Fwd: coordinator load + OffsetFetchRequest error = consumption failure

2018-06-07 Thread Emmett Butler
Hi Kafka users,

*tldr questions;*

*1. Is it normal or expected for the coordinator load state to last for 6
hours? Is this load time affected by log retention settings, message
production rate, or other parameters?*
*2. Do non-pykafka clients handle COORDINATOR_LOAD_IN_PROGRESS by consuming
only from the non-erroring partitions? Pykafka's insistence that all
partitions return successful OffsetFetchResponses can be a source of
consumption downtime.*
*3. Why does Kafka sometimes select a non-synced replica as the preferred
replica during coordinator loads?
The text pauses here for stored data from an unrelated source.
Lemma single_step_log_is_parsed_whole_witness :
  ∃ r, parseStepLogs single_step_log = ([], Normal r) ∧
       parseJobLogs single_step_log [mkStep (utf16 "Build") 1] =
         ([utf16 "Parsed " ++ ToString_N (N.of_nat (size (stepParameters r))) ++
           utf16 " step parameters for step " ++ ToString_Z 0],
          Normal [(0%Z, r)]).
Proof.
  apply (single_step_log_is_parsed_whole single_step_log [mkStep (utf16 "Build") 1]
           (utf16 "T1 ##[group]Run make")
           [utf16 "T2 " ++ tag "span-parameter" (utf16 "build.size") (utf16 "4");
            utf16 "T3 ##[endgroup]"]).
  - discriminate.
  - vm_compute. reflexivity.
  - by exists (utf16 "T1 "), (utf16 "Run make").
  - refine (bool_decide_unpack _ _). vm_compute. exact I.
Defined.

End ParseTheorems.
How can I reassign partition leaders to
replicas in the ISR?*
*4. Are all of these questions moot because I should just be using a newer
version of Kafka than 0.8.2.1?*


I'm using Kafka 0.8.2.1, running a topic with 200 partitions and RF=3, with
log retention set to about 1GB.

An unknown event caused the cluster to enter the "coordinator load" or
"group load" state. A few signals made this apparent: the pykafka-based
consumers began to fail
<https://github.com/Parsely/pykafka/blob/858554029830e15cfa6d15df002d1772672d8ee0/pykafka/simpleconsumer.py#L643>
during FetchOffsetRequests with error code 14 COORDINATOR_LOAD_IN_PROGRESS
for some subset of partitions. These errors were triggered when consuming
with a consumer group that had existed since before the coordinator load.
In broker logs, messages like this appeared:

[2018-05...] ERROR Controller 17 epoch 20 initiated state change for
partition [my.cool.topic,144] from OnlinePartition to OnlinePartition
failed (state.change.logger)
kafka.common.StateChangeFailedException: encountered error while electing
leader for partition [my.cool.topic,144] due to: Preferred replica 11 for
partition [my.cool.topic,144] is either not alive or not in the isr.
Current leader and ISR: [{"leader":12,"leader_epoch":7,"isr":[12,13]}].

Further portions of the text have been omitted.